75th percentile score: 4.596

We need to construct a confidence interval for it.

Idea 1: Monte Carlo simulation

Let us go to a more straightforward sample, for which we already know everything: the distribution from which it is generated and the true quantile.

Let $\theta$ — the true value of the quantile, which we do not know. In general, it can be any characteristic: expectation, variance, etc.
$\widehat{\theta}$ — the obtained estimate of $\theta$ from the sample.

$\theta$ = 8.078, $\widehat{\theta}$ = 8.106

Idea 1: Monte Carlo simulation (cont.)

How do I construct a confidence interval for $\theta$?

To do this, I suggest the first step is to construct a distribution $\Delta = \widehat{\theta} - \theta$.

We sample B times from our example distribution.
- We consider B pretty large: for example, 10000.
- The size of each sample is equal to $N$, the original sample size.
Let’s calculate $\widehat{\theta_i}$ in each case.
And then subtract $\theta$ from this value. We get B values $\Delta_i = \widehat{\theta_i} - \theta$.

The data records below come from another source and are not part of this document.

(** * Events.hpp: a priority-bucketed registry of callbacks

    A shallow embedding of [EventHandle], [Internal::Call] and [Event] of
    Events.hpp, and the properties of registration, deregistration,
    invocation and copy assignment proved about them.

    Conventions of the embedding.
    - Pointers and [uintptr_t] are the integers of their bit pattern (a [Z]);
      [nullptr] is [0].
    - [int16_t] is a [Z]; the only arithmetic the source does on one is
      [priority_++], whose conversion back to 16 bits is written out.
    - [assert] is taken as in a build without [NDEBUG]: a failed assertion
      ends the run, which is the result [Fatal] naming the assertion.
    - A hooked callable is opaque: invoking a [Call] is recorded as the
      effect "this callable was called with these arguments, on this
      object", and [Invoke] returns the effects in the order it made them.
    - [std::map] is its sequence of (key, value) pairs in iteration order,
      searched and updated at the first key that is not below the one looked
      for; [std::unordered_set] is the sequence of its elements in iteration
      order. Erasing an element keeps the others in place, as the standard
      has it. Where an inserted element comes, and in which order a copy
      iterates, the standard leaves open: the model puts a new element last
      and copies a set as it is, and no statement below rests on that: what
      is said of the calls of a bucket after an insertion or a copy is said
      up to their order, or call by call. *)

From Stdlib Require Import ZArith List Bool Lia Sorted Permutation.
Import ListNotations.
Local Open Scope Z_scope.

(** ** Machine integers *)

Definition uintptr_t := Z.
Definition nullptr : uintptr_t := 0.

(** Conversion of an [int] to [int16_t]: modulo 2^16, into [-32768, 32767]. *)
Definition int16_t (z : Z) : Z := (z + 32768) mod 65536 - 32768.

Definition INT16_MAX : Z := 32767.
Definition INT16_MIN : Z := -32768.

(** ** EventHandle *)

Module Identifier.
(** [enum class Identifier : uint64_t]: a value of the underlying type. *)
Definition t := Z.
Definition Invalid : t := 0.
Definition Function : t := 1.
Definition Lambda : t := 2.
Definition StdFunction : t := 3.
Definition MemberFunction : t := 4.
End Identifier.

Module EventHandle.
Definition Priority := Z.

Record t := make {
  priority : Priority;
  identifier : Identifier.t;
  function : uintptr_t
}.

(** [POINTER_VALUE_CAST]: the bit pattern of the argument. *)
Definition POINTER_VALUE_CAST (p : uintptr_t) : uintptr_t := p.

(** The default-constructed handle. *)
Definition empty : t := make 0 Identifier.Invalid 0.

Definition Reset (h : t) : t := make 0 Identifier.Invalid 0.

(** [operator bool]. *)
Definition to_bool (h : t) : bool :=
  negb (identifier h =? Identifier.Invalid) && negb (function h =? 0).

(** [operator<]. *)
Definition lt (a other : t) : bool :=
  (priority a <? priority other) &&
  (identifier a <? identifier other) &&
  (function a <? function other).

(** [operator==]. *)
Definition eqb (a other : t) : bool :=
  (priority a =? priority other) &&
  (identifier a =? identifier other) &&
  (function a =? function other).

Definition GetPriority (h : t) : Priority := priority h.
Definition GetIdentifier (h : t) : Identifier.t := identifier h.
Definition GetFunction (h : t) : uintptr_t := function h.

(** The order on (priority, identifier, function) that compares the first
    component on which two handles differ. *)
Definition lex_lt (a b : t) : Prop :=
  priority a < priority b \/
  (priority a = priority b /\
   (identifier a < identifier b \/
    (identifier a = identifier b /\ function a < function b))).
End EventHandle.

(** ** Internal::Call *)

Module Internal.
(** What the stored [std::function<void(void*, Args...)>] captured. *)
Inductive Thunk : Type :=
| thunk_std_function (func : uintptr_t)   (* func(args...) *)
| thunk_callable (func_ptr : uintptr_t)   (* func_ptr(args...) *)
| thunk_member (func_ptr : uintptr_t).    (* (((C* ) class_addr)->*func_ptr)(args...) *)

Record Call := mkCall {
  handle : EventHandle.t;
  class_ptr : uintptr_t;
  function : Thunk
}.

(** The three constructors; only the last one sets [class_ptr]. *)
Definition Call_std_function (func : uintptr_t) (h : EventHandle.t) : Call :=
  mkCall h nullptr (thunk_std_function func).
Definition Call_callable (func_ptr : uintptr_t) (h : EventHandle.t) : Call :=
  mkCall h nullptr (thunk_callable func_ptr).
Definition Call_member (class_ptr func_ptr : uintptr_t) (h : EventHandle.t) : Call :=
  mkCall h class_ptr (thunk_member func_ptr).

(** [operator==(const Call&)] and [operator==(const EventHandle&)]. *)
Definition eqb (c other : Call) : bool := EventHandle.eqb (handle c) (handle other).
Definition eqb_handle (c : Call) (other : EventHandle.t) : bool :=
  EventHandle.eqb (handle c) other.

(** What one invocation of a callable is seen to do. *)
Inductive Effect (Args : Type) : Type :=
| called (callee : uintptr_t) (args : Args)
| called_on (object : uintptr_t) (member : uintptr_t) (args : Args).
Arguments called {Args}.
Arguments called_on {Args}.

(** [operator()]: [function(class_ptr, args...)]. *)
Definition invoke {Args : Type} (c : Call) (args : Args) : Effect Args :=
  match function c with
  | thunk_std_function func => called func args
  | thunk_callable func_ptr => called func_ptr args
  | thunk_member func_ptr => called_on (class_ptr c) func_ptr args
  end.
End Internal.

Import Internal.

(** ** Assertions *)

Inductive Assertion : Type :=
| assert_initialized   (* AssertInitialized *)
| assert_was_added     (* USet::emplace_back *)
| assert_call_found    (* RemoveCall *)
| assert_unhooked.     (* UnhookClass *)

Inductive result (A : Type) : Type :=
| Ok (a : A)
| Fatal (failed : Assertion).
Arguments Ok {A}.
Arguments Fatal {A}.

Definition bind {A B : Type} (r : result A) (k : A -> result B) : result B :=
  match r with
  | Ok a => k a
  | Fatal f => Fatal f
  end.

Notation "x <- r ;; k" := (bind r (fun x => k))
  (at level 61, r at next level, right associativity).

Definition assert (b : bool) (a : Assertion) : result unit :=
  if b then Ok tt else Fatal a.

Definition fatal {A : Type} (r : result A) : Prop := exists a, r = Fatal a.

(** ** USet: the unordered set of the calls of one priority *)

Module USet.
Definition t := list Call.

(** [emplace]: the set and whether the element was added; an element equal
    to one of the set (by [Call::operator==]) is not added. Where the new
    element comes in the iteration is the library's choice; here it is put
    last. *)
Definition emplace (c : Call) (s : t) : t * bool :=
  if existsb (fun c' => Internal.eqb c' c) s then (s, false) else (s ++ [c], true).

Definition emplace_back (c : Call) (s : t) : result t :=
  let '(s', was_added) := emplace c s in
  _ <- assert was_added assert_was_added ;;
  Ok s'.

(** [std::find(begin, end, handle)] followed by [erase]: the set without
    the first element equal to [handle], [None] when [find] returns
    [end()]. *)
Fixpoint find_erase (h : EventHandle.t) (s : t) : option t :=
  match s with
  | [] => None
  | c :: s' =>
      if Internal.eqb_handle c h then Some s'
      else option_map (cons c) (find_erase h s')
  end.
End USet.

(** ** std::map<Priority, USet> *)

Module CallMap.
Definition t := list (EventHandle.Priority * USet.t).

Idea 1: Monte Carlo simulation (cont.)

Next, consider $\alpha/2, 1 - \alpha/2$ quantiles of this distribution: $\Delta_{[\alpha/2]}, \Delta_{[1 - \alpha/2]}$. Then by definition of quantiles $P(\Delta_{[\alpha/2]} < \widehat{\theta} - \theta < \Delta_{[1 - \alpha/2]}) = 1 - \alpha$.
$P(\widehat{\theta} - \Delta_{[1 - \alpha/2]} < \theta < \widehat{\theta} - \Delta_{[\alpha/2]}) = 1 - \alpha$.
- Thus, by the definition of a confidence interval, $CI = (\widehat{\theta} - \Delta_{[1 - \alpha/2]}, \widehat{\theta} - \Delta_{[\alpha/2]})$

True $\theta$ = 8.078, $CI$ = 8.008 - 8.205

We constructed the provisional interval with the knowledge of $\theta$ and the actual sampling distribution, but we don’t know them.

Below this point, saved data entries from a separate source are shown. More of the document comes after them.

(** * PsychroMinder: the measurement pipeline

    A shallow embedding of the psychrometric calculator
    (utils/psychrometry: [getSaturationVaporPressure],
    [calculateHumidity], [calculateDewPoint]), of the extraction adapter
    (services/geminiService: [analyzeHygrometer]), of the review card
    (components/ResultCard), of the uploader (components/ImageUploader),
    of the image viewer (components/ZoomableImage) and of the
    application shell (App), followed by the properties proved about
    them.

    JavaScript numbers are IEEE 754 binary64 values; they are modelled
    by Rocq's primitive floats, whose operations are specified by
    [SpecFloat].  The host functions the code calls but does not define
    ([Math.exp], [Math.log], [parseFloat], [JSON.parse],
    [JSON.stringify]) are fields of a record the definitions take as a
    parameter; a reference host implements them so that the model can be
    run.  A component is modelled by its state, its event handlers as
    functions on that state, and its effect as the function applied
    after every state update the effect depends on. *)

From Stdlib Require Import ZArith List String Ascii Bool Lia DecimalString.
From Stdlib Require Import Floats.
From Stdlib Require DecimalN.
Import ListNotations.

Set Warnings "-inexact-float,-register-all".
Local Open Scope float_scope.

(** ** JavaScript numbers *)

Module JS.

Definition number := float.

(** [x > y]: false as soon as one side is NaN. *)
Definition gt (x y : number) : bool := y <? x.

Definition isNaN (x : number) : bool := is_nan x.

(** [Math.max] and [Math.min] of two arguments: NaN if either is NaN,
    and +0 is larger than -0. *)
Definition Math_max (x y : number) : number :=
  if is_nan x || is_nan y then nan
  else if x <? y then y
  else if y <? x then x
  else if get_sign x then y else x.

Definition Math_min (x y : number) : number :=
  if is_nan x || is_nan y then nan
  else if x <? y then x
  else if y <? x then y
  else if get_sign x then x else y.

Definition Math_abs (x : number) : number := abs x.

(** The number nearest to an integer (exact below 2^53). *)
Definition of_Z (z : Z) : number :=
  SF2Prim (binary_normalize prec emax z 0 false).

(** The integer [n] for which [n / 10] is closest to [m * 2^e], the
    larger one on a tie (Number.prototype.toFixed with one fraction
    digit). *)
Definition tenths (m : positive) (e : Z) : Z :=
  match e with
  | Zneg p => ((20 * Zpos m + 2 ^ Zpos p) / 2 ^ (Zpos p + 1))%Z
  | _ => (10 * Zpos m * 2 ^ e)%Z
  end.

(** The number nearest to the decimal numeral [n / 10], signed by [s]:
    what [parseFloat] reads from the numeral [toFixed(1)] prints. *)
Definition of_tenths (s : bool) (n : Z) : number :=
  match n with
  | Zpos p =>
    SF2Prim (SF64div (S754_finite s p 0) (S754_finite false 10 0))
  | _ => if s then neg_zero else zero
  end.

(** [parseFloat(x.toFixed(1))].  [toFixed] prints NaN and the
    infinities by name and a magnitude of 1e21 or more in the shortest
    round-trip notation, all of which [parseFloat] reads back
    unchanged; any other value is printed as the nearest multiple of one
    tenth, with a minus sign when [x < 0], and read back as the nearest
    number. *)
Definition toFixed1_parseFloat (x : number) : number :=
  match Prim2SF x with
  | S754_nan => x
  | S754_infinity _ => x
  | S754_zero _ => zero
  | S754_finite s m e =>
    if 1e21 <=? abs x then x else of_tenths s (tenths m e)
  end.

(** [Math.exp] and [Math.log] are implementation-approximated; ECMA-262
    only fixes their values at the special arguments below. *)
Record Math := {
  Math_exp : number -> number;
  Math_log : number -> number;
  Math_exp_nan : Math_exp nan = nan;
  Math_exp_pinf : Math_exp infinity = infinity;
  Math_exp_ninf : Math_exp neg_infinity = zero;
  Math_exp_zero : forall z, is_zero z = true -> Math_exp z = one;
  Math_log_nan : Math_log nan = nan;
  Math_log_neg : forall x, (x <? zero) = true -> Math_log x = nan;
  Math_log_zero : forall z, is_zero z = true -> Math_log z = neg_infinity;
  Math_log_one : Math_log one = zero;
  Math_log_pinf : Math_log infinity = infinity
}.

End JS.

(** ** A reference implementation of [Math.exp] and [Math.log]

    Argument reduction by a multiple of ln 2 followed by a truncated
    series, in binary64 arithmetic throughout.  It serves to run the
    model on concrete readings. *)

Module RefMath.

Definition ln2_hi : float := 0.693147180369123816490.
Definition ln2_lo : float := 1.90821492927058770002e-10.
Definition inv_ln2 : float := 1.44269504088896338700.
Definition sqrt_half : float := 0.70710678118654752440.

Idea 2: Empirical distribution

Let’s remember how $\Delta:\ \Delta = \widehat{\theta} - \theta$. We used the true value of $\theta$ and the true distribution to generate $\widehat{\theta}$ to calculate it.

But what if we used approximations instead of the true $\theta$ and the true distribution?

What’s good about an empirical distribution?

Because all its characteristics are known.
And it converges to the true distribution at infinity.

The bootstrap assumption is $\Delta \approx \Delta^*$, where $\Delta^*$ is the distribution of $\widehat{\theta}^* - \widehat{\theta}$. And $\widehat{\theta}^*$ is the estimate of $\theta$ from the bootstrap sample.

Idea 2: Empirical distribution (cont.)

But based on our assumption, we can substitute

$CI = (\widehat{\theta} - \Delta_{[1 - \alpha/2]}, \widehat{\theta} - \Delta_{[\alpha/2]})$ by
$CI = (\widehat{\theta} - \Delta^*_{[1 - \alpha/2]}, \widehat{\theta} - \Delta^*_{[\alpha/2]})$

Algorithm of the bootstrap method

Calculate $\widehat{\theta}$ from the original sample.
In a loop of size B:
1. Generate a sample with returns from the original sample. Size N — the original sample size. This sample is called a bootstrap sample.
2. We count $\theta^*_i$ on this sample in the same way as we count $\widehat{\theta}$$ on the original sample.
We save $\theta^*_1,\ ...,\ \theta^*_B$ into an array.
Construct a confidence interval:
1. Count the left and right quantiles of $\theta^*_{[\alpha/2]}, \theta^*_{[1 - \alpha/2]}$.
2. $CI = (2\widehat{\theta} - \theta^*_{[1 - \alpha/2]}, 2\widehat{\theta} - \theta^*_{[\alpha/2]})$.

Bootstrap for the cab waiting time

75th percentile score: 4.596

Bootstrap CI: (4.381226240048265, 4.866498425613839)

Two-sample bootstrap

Suppose you have a sample $X,\ Y$ of size $N, M$ respectively. Then:

Calculate $\widehat{\theta_X}, \widehat{\theta_Y}$ from the original sample. Calculate the difference between them $\widehat{\theta} = \widehat{\theta_X} - \widehat{\theta_Y}$.
In a loop of size B:
1. Generate new samples from samples X and Y with return sizes N and M, respectively.
2. Compute $\theta^*_{X, i},\ \theta^*_{Y, i}$ from these samples. $\theta^*_{i} = \theta^*_{X, i} - \theta^*_{Y, i}$
Save $\theta^*_1,\ ...,\ \theta^*_B$ into an array.
Construct a confidence interval using the formula above.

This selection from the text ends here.